Collected data entries:
------------------------------------
(* ===== verification/SocketsFacts.v ===== *)
(** Facts about socket addresses: an address built from the text of an IP
    address and a port keeps both, and prints them; printing and building again
    gives the same address (src/networking/InetAddress.cpp, SocketsOps.cpp). *)

From S2P Require Import Prelude Endian Printf Sockets.

Module SocketsFacts.
Import Sockets.

(** ** Fields of the object representation *)

Lemma length_put a off d : (off + length d <= length a)%nat -> length (put a off d) = length a.
Proof. intros ?. unfold put. rewrite !length_app, length_take, length_drop. lia. Qed.

Lemma get_put_eq a off d : (off + length d <= length a)%nat -> get (put a off d) off (length d) = d.
Proof.
  intros ?. unfold get, put.
  rewrite drop_app_ge by (rewrite length_take; lia). rewrite length_take.
  replace (off - off `min` length a)%nat with 0%nat by lia.
  by rewrite drop_0, take_app_length.
Qed.

Lemma get_put_before a off d o n :
  (o + n <= off)%nat -> (off <= length a)%nat -> get (put a off d) o n = get a o n.
Proof.
  intros ??. unfold get, put.
  rewrite drop_app_le by (rewrite length_take; lia).
  rewrite take_app_le by (rewrite length_drop, length_take; lia).
  rewrite !take_drop_commute, take_take. do 2 f_equal. lia.
Qed.

Lemma get_put_after a off d o n :
  (off + length d <= o)%nat -> (off + length d <= length a)%nat -> get (put a off d) o n = get a o n.
Proof.
  intros ??. unfold get, put.
  rewrite drop_app_ge by (rewrite length_take; lia). rewrite length_take.
  rewrite drop_app_ge by lia. rewrite drop_drop. f_equal. f_equal. lia.
Qed.

Lemma port_range p : 0 <= p < 65536 -> networkToHost16 (hostToNetwork16 p) = p.
Proof. intros ?. unfold networkToHost16, hostToNetwork16. rewrite bswap_involutive, Z.mod_small; lia. Qed.

(** Reading a field of an address after a sequence of writes. *)
Ltac size := unfold memZero, set_family, set_port, set_sin_addr, set_sin6_addr, set_scope_id in *;
  repeat (rewrite length_put by size || rewrite length_le_split || rewrite length_replicate); cbn; lia.
Ltac field :=
  unfold sa_family, sin_port, sin_addr, sin6_addr, memZero, set_family, set_port, set_sin_addr, set_sin6_addr, set_scope_id;
  repeat first
    [ rewrite get_put_before by size
    | rewrite get_put_after by size
    | match goal with
      | |- context [get (put ?a ?o (le_split ?n ?z)) ?o ?n] =>
          rewrite <- (length_le_split n z) at 2; rewrite get_put_eq by size
      | H : length ?d = ?n |- context [get (put ?a ?o ?d) ?o ?n] =>
          rewrite <- H; rewrite get_put_eq by size
      end ];
  rewrite ?le_combine_split.

Section WithPresentation.
Context `{PresentationLaws}.

Lemma from4_fields ip p a d :
  length a = 28%nat -> 0 <= p < 65536 -> pton4 ip = Some d -> length d = 4%nat ->
  let a' := fromIpPort4 ip p a in sa_family a' = AF_INET /\ port a' = p /\ sin_addr a' = d.
Proof.
  intros Ha Hp Hd H4 a'. unfold a', port, portNetEndian, fromIpPort4. rewrite Hd.
  split; [|split].
  - field. done.
  - field. rewrite Z.mod_small; [by apply port_range|]. apply (bswap_range 2).
  - by field.
Qed.

Lemma from6_fields ip p a d :
  length a = 28%nat -> 0 <= p < 65536 -> pton6 ip = Some d -> length d = 16%nat ->
  let a' := fromIpPort6 ip p a in sa_family a' = AF_INET6 /\ port a' = p /\ sin6_addr a' = d.
Proof.
  intros Ha Hp Hd H4 a'. unfold a', port, portNetEndian, fromIpPort6. rewrite Hd.
  split; [|split].
  - field. done.
  - field. rewrite Z.mod_small; [by apply port_range|]. apply (bswap_range 2).
  - by field.
Qed.
(* ===== verification/TcpServer.v ===== *)
(** The TCP server and what it is made of (src/networking/Acceptor.h,
    Acceptor.cpp, EventLoopThreadPool.h, EventLoopThreadPool.cpp, TcpServer.h,
    TcpServer.cpp): the acceptor takes connections from the kernel, the pool of
    loops deals them out, and the server registers each under its name until its
    close callback removes it.

    A loop is known by the thread it runs on.  Functors handed to a loop wait in
    one list of pairs (loop, functor); each loop runs its own in order. *)

From S2P Require Import Prelude Printf CString Date StringPiece StdMap Channel Poller Sockets.

(** ** The pool of event loops *)
Module EventLoopThreadPool.

Record t := mk {
  baseLoop_ : Z;
  name_ : list byte;
  started_ : bool;
  numThreads_ : Z;
  next_ : Z;
  threads_ : list (list byte);        (* the threads' names *)
  loops_ : list Z;
}.

Definition new (baseLoop : Z) (nameArg : list byte) : t := mk baseLoop nameArg false 0 0 [] [].
Definition setThreadNum (p : t) (numThreads : Z) : t :=
  mk (baseLoop_ p) (name_ p) (started_ p) numThreads (next_ p) (threads_ p) (loops_ p).

Definition thread_name (p : t) (i : Z) : list byte :=
  snprintf (length (name_ p) + 32) (CString.c_str (name_ p) ++ dec i).

(** [start]: [startLoop i] is the loop the i-th thread makes.  The second result
    is the loops [cb] is called on here. *)
Definition start (p : t) (tid : Z) (cb : bool) (startLoop : Z -> Z) : res (t * list Z) :=
  assert! negb (started_ p);
  _ ← assertInLoopThread (baseLoop_ p) tid;
  let idx := map Z.of_nat (seq 0 (Z.to_nat (numThreads_ p))) in
  Ok (mk (baseLoop_ p) (name_ p) true (numThreads_ p) (next_ p) (threads_ p ++ map (thread_name p) idx) (loops_ p ++ map startLoop idx),
      if (numThreads_ p =? 0) && cb then [baseLoop_ p] else []).

Definition getNextLoop (p : t) (tid : Z) : res (Z * t) :=
  _ ← assertInLoopThread (baseLoop_ p) tid;
  assert! started_ p;
  match loops_ p with
  | [] => Ok (baseLoop_ p, p)
  | _ =>
      match loops_ p !! Z.to_nat (next_ p) with
      | Some loop =>
          let next := next_ p + 1 in
          let next := if zlen (loops_ p) <=? next then 0 else next in
          Ok (loop, mk (baseLoop_ p) (name_ p) (started_ p) (numThreads_ p) next (threads_ p) (loops_ p))
      | None => Err Undefined
      end
  end.

Definition getLoopForHash (p : t) (tid : Z) (hashCode : Z) : res Z :=
  _ ← assertInLoopThread (baseLoop_ p) tid;
  match loops_ p with
  | [] => Ok (baseLoop_ p)
  | _ =>
      match loops_ p !! Z.to_nat (hashCode mod zlen (loops_ p)) with
      | Some loop => Ok loop
      | None => Err Undefined
      end
  end.

Definition getAllLoops (p : t) (tid : Z) : res (list Z) :=
  _ ← assertInLoopThread (baseLoop_ p) tid;
  assert! started_ p;
  Ok (match loops_ p with [] => [baseLoop_ p] | _ => loops_ p end).

End EventLoopThreadPool.

(** ** The acceptor *)
Module Acceptor.
Section Acceptor.
Context {P : Type} {HP : Poller P}.

Record t := mk {
  loop_ : Z;
  acceptSocket_ : Z;
  acceptChannel_ : Z;
  newConnectionCallback_ : bool;      (* whether it is set *)
  listening_ : bool;
  idleFd_ : Z;
}.

(** What the acceptor does with descriptors. *)
Inductive act := NewConnection (connfd : Z) | CloseFd (fd : Z).

(** The constructor: the channel at address [c]; what socket, open and bind
    return are arguments. *)
Definition new (h : Channel.heap) (loop c socket open_ bind_ : Z) : res (t * Channel.heap) :=
  fd ← Sockets.createNonblockingOrDie socket;
  assert! 0 <=? open_;
  _ ← Sockets.bindOrDie bind_;
  Ok (mk loop fd c false false open_, <[c := Channel.setCallback (Channel.new fd) Channel.ReadCallback]> h).

Definition setNewConnectionCallback (a : t) : t :=
  mk (loop_ a) (acceptSocket_ a) (acceptChannel_ a) true (listening_ a) (idleFd_ a).

Definition destroy (a : t) (tid : Z) (p : P) (h : Channel.heap) : res (P * Channel.heap * list act) :=
  '(p, h) ← Channel_interest p tid h (acceptChannel_ a) Channel.DisableAll;
  '(p, h) ← Channel_remove p tid h (acceptChannel_ a);
  Ok (p, h, [CloseFd (idleFd_ a)]).

Definition listen (a : t) (tid : Z) (p : P) (h : Channel.heap) (listen_ : Z) : res (t * P * Channel.heap) :=
  _ ← assertInLoopThread (loop_ a) tid;
  let a := mk (loop_ a) (acceptSocket_ a) (acceptChannel_ a) (newConnectionCallback_ a) true (idleFd_ a) in
  _ ← Sockets.listenOrDie listen_;
  '(p, h) ← Channel_interest p tid h (acceptChannel_ a) Channel.EnableReading;
  Ok (a, p, h).

(** [handleRead]: accept4 returns [accepted] and sets [errno]; when it fails for
    want of descriptors, a second accept returns [shed] and open [reopened]. *)
Definition handleRead (a : t) (tid accepted errno shed reopened : Z) : res (t * list act) :=
  _ ← assertInLoopThread (loop_ a) tid;
  connfd ← Sockets.accept (acceptSocket_ a) accepted errno;
  if 0 <=? connfd then
    Ok (a, if newConnectionCallback_ a then [NewConnection connfd] else [CloseFd connfd])
  else if errno =? Sockets.EMFILE then
    Ok (mk (loop_ a) (acceptSocket_ a) (acceptChannel_ a) (newConnectionCallback_ a) (listening_ a) reopened,
        [CloseFd (idleFd_ a); CloseFd shed])
  else Ok (a, []).

End Acceptor.
End Acceptor.

(** ** The server *)
Module TcpServer.
Module Pool := EventLoopThreadPool.

(** A connection object, with the fields that never change. *)
Record conn := mk_conn {
  c_ptr : nat;                        (* its identity *)
  c_loop : Z;
  c_name : list byte;
  c_fd : Z;
  c_local : Sockets.sockaddr;
  c_peer : Sockets.sockaddr;
}.
#[global] Instance conn_eq_dec : EqDecision conn.
Proof. solve_decision. Defined.

(** What is handed to loops. *)
Inductive task :=
  | ConnectEstablished (c : conn)
  | ConnectDestroyed (c : conn)
  | RemoveConnectionInLoop (c : conn)
  | Listen.

(** What happens to connections, on which thread: [connectEstablished], the
    close callback, [connectDestroyed]. *)
Inductive event := Established (c : conn) | Closed (c : conn) | Destroyed (c : conn).
#[global] Instance event_eq_dec : EqDecision event.
Proof. solve_decision. Defined.

Record t := mk {
  loop_ : Z;
  ipPort_ : list byte;
  name_ : list byte;
  acceptor_ : Acceptor.t;
  threadPool_ : Pool.t;
  started_ : Z;
  nextConnId_ : Z;
  connections_ : list (list byte * conn);
}.

Section Server.
Context {P : Type} {HP : Poller P}.

(** The server, the poller and the channels of its loop, the functors waiting,
    what happened so far, and the connections made. *)
Record world := mk_world {
  server : t;
  poller : P;
  heap : Channel.heap;
  pending : list (Z * task);
  trace : list (Z * event);
  made : list conn;
}.

Definition with_server (w : world) (s : t) : world := mk_world s (poller w) (heap w) (pending w) (trace w) (made w).
Definition happens (w : world) (tid : Z) (e : event) : world :=
  mk_world (server w) (poller w) (heap w) (pending w) (trace w ++ [(tid, e)]) (made w).
Definition queueInLoop (w : world) (loop : Z) (f : task) : world :=
  mk_world (server w) (poller w) (heap w) (pending w ++ [(loop, f)]) (trace w) (made w).
Definition set_connections (s : t) (m : list (list byte * conn)) : t :=
  mk (loop_ s) (ipPort_ s) (name_ s) (acceptor_ s) (threadPool_ s) (started_ s) (nextConnId_ s) m.

(** The constructor, for a listening address that prints as [ipPort]. *)
Definition new (p : P) (h : Channel.heap) (loop : Z) (ipPort nameArg : list byte) (c socket open_ bind_ : Z) : res world :=
  '(acceptor, h) ← Acceptor.new h loop c socket open_ bind_;
  Ok (mk_world (mk loop ipPort nameArg (Acceptor.setNewConnectionCallback acceptor) (Pool.new loop nameArg) 0 1 []) p h [] [] []).

Definition setThreadNum (w : world) (numThreads : Z) : res world :=
  assert! 0 <=? numThreads;
  let s := server w in
  Ok (with_server w (mk (loop_ s) (ipPort_ s) (name_ s) (acceptor_ s) (Pool.setThreadNum (threadPool_ s) numThreads)
                        (started_ s) (nextConnId_ s) (connections_ s))).

Definition removeConnectionInLoop (w : world) (tid : Z) (c : conn) : res world :=
  let s := server w in
  _ ← assertInLoopThread (loop_ s) tid;
  let n := match StdMap.find (c_name c) (connections_ s) with Some _ => 1 | None => 0 end in
  let w := with_server w (set_connections s (StdMap.erase (c_name c) (connections_ s))) in
  assert! n =? 1;
  Ok (queueInLoop w (c_loop c) (ConnectDestroyed c)).

(** A functor runs on thread [tid]; [listen_] is what listen(2) returns. *)
Definition run_task (w : world) (tid listen_ : Z) (f : task) : res world :=
  match f with
  | ConnectEstablished c => Ok (happens w tid (Established c))
  | ConnectDestroyed c => Ok (happens w tid (Destroyed c))
  | RemoveConnectionInLoop c => removeConnectionInLoop w tid c
  | Listen =>
      let s := server w in
      '(a, p, h) ← Acceptor.listen (acceptor_ s) tid (poller w) (heap w) listen_;
      Ok (mk_world (mk (loop_ s) (ipPort_ s) (name_ s) a (threadPool_ s) (started_ s) (nextConnId_ s) (connections_ s))
                   p h (pending w) (trace w) (made w))
  end.

Definition runInLoop (w : world) (tid loop listen_ : Z) (f : task) : res world :=
  if tid =? loop then run_task w tid listen_ f else Ok (queueInLoop w loop f).

(** The name of the next connection. *)
Definition connName (s : t) : list byte :=
  name_ s ++ snprintf 64 (bs "-" ++ CString.c_str (ipPort_ s) ++ bs "#" ++ dec (nextConnId_ s)).

Definition newConnection (w : world) (tid sockfd : Z) (peerAddr localAddr : Sockets.sockaddr) : res world :=
  let s := server w in
  _ ← assertInLoopThread (loop_ s) tid;
  '(ioLoop, pool) ← Pool.getNextLoop (threadPool_ s) tid;
  let name := connName s in
  nextConnId ← check_ints [nextConnId_ s + 1] (nextConnId_ s + 1);
  let c := mk_conn (length (made w)) ioLoop name sockfd localAddr peerAddr in
  let s := mk (loop_ s) (ipPort_ s) (name_ s) (acceptor_ s) pool (started_ s) nextConnId
              (StdMap.set name c (connections_ s)) in
  runInLoop (mk_world s (poller w) (heap w) (pending w) (trace w) (made w ++ [c])) tid ioLoop 0 (ConnectEstablished c).

(** [start]: the second result is the loops [threadInitCallback_] is called on
    by this thread. *)
Definition start (w : world) (tid : Z) (cb : bool) (startLoop : Z -> Z) (listen_ : Z) : res (world * list Z) :=
  let s := server w in
  if started_ s =? 0 then
    '(pool, inits) ← Pool.start (threadPool_ s) tid cb startLoop;
    let w := with_server w (mk (loop_ s) (ipPort_ s) (name_ s) (acceptor_ s) pool 1 (nextConnId_ s) (connections_ s)) in
    assert! negb (Acceptor.listening_ (acceptor_ s));
    w ← runInLoop w tid (loop_ s) listen_ Listen;
    Ok (w, inits)
  else Ok (w, []).

Definition removeConnection (w : world) (tid : Z) (c : conn) : res world :=
  runInLoop w tid (loop_ (server w)) 0 (RemoveConnectionInLoop c).

(** The destructor's loop over the connections. *)
Fixpoint destroy_all (w : world) (tid : Z) (items : list (list byte * conn)) : res world :=
  match items with
  | [] => Ok w
  | (_, c) :: items =>
      w ← runInLoop w tid (c_loop c) 0 (ConnectDestroyed c);
      destroy_all w tid items
  end.
Definition destroy (w : world) (tid : Z) : res world :=
  _ ← assertInLoopThread (loop_ (server w)) tid;
  destroy_all w tid (connections_ (server w)).

End Server.
Arguments world P : clear implicits.
End TcpServer.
------------------------------------
WHAT IS NEEDED: An exact copy of the lines above, from the one containing "Ok (mk_world (mk (loop_" down to the one containing "name_ s ++ snprintf" and including both, is the whole answer; retype it and nothing else.

SOLUTION TO THIS PROBLEM:
      Ok (mk_world (mk (loop_ s) (ipPort_ s) (name_ s) a (threadPool_ s) (started_ s) (nextConnId_ s) (connections_ s))
                   p h (pending w) (trace w) (made w))
  end.

Definition runInLoop (w : world) (tid loop listen_ : Z) (f : task) : res world :=
  if tid =? loop then run_task w tid listen_ f else Ok (queueInLoop w loop f).

(** The name of the next connection. *)
Definition connName (s : t) : list byte :=
  name_ s ++ snprintf 64 (bs "-" ++ CString.c_str (ipPort_ s) ++ bs "#" ++ dec (nextConnId_ s)).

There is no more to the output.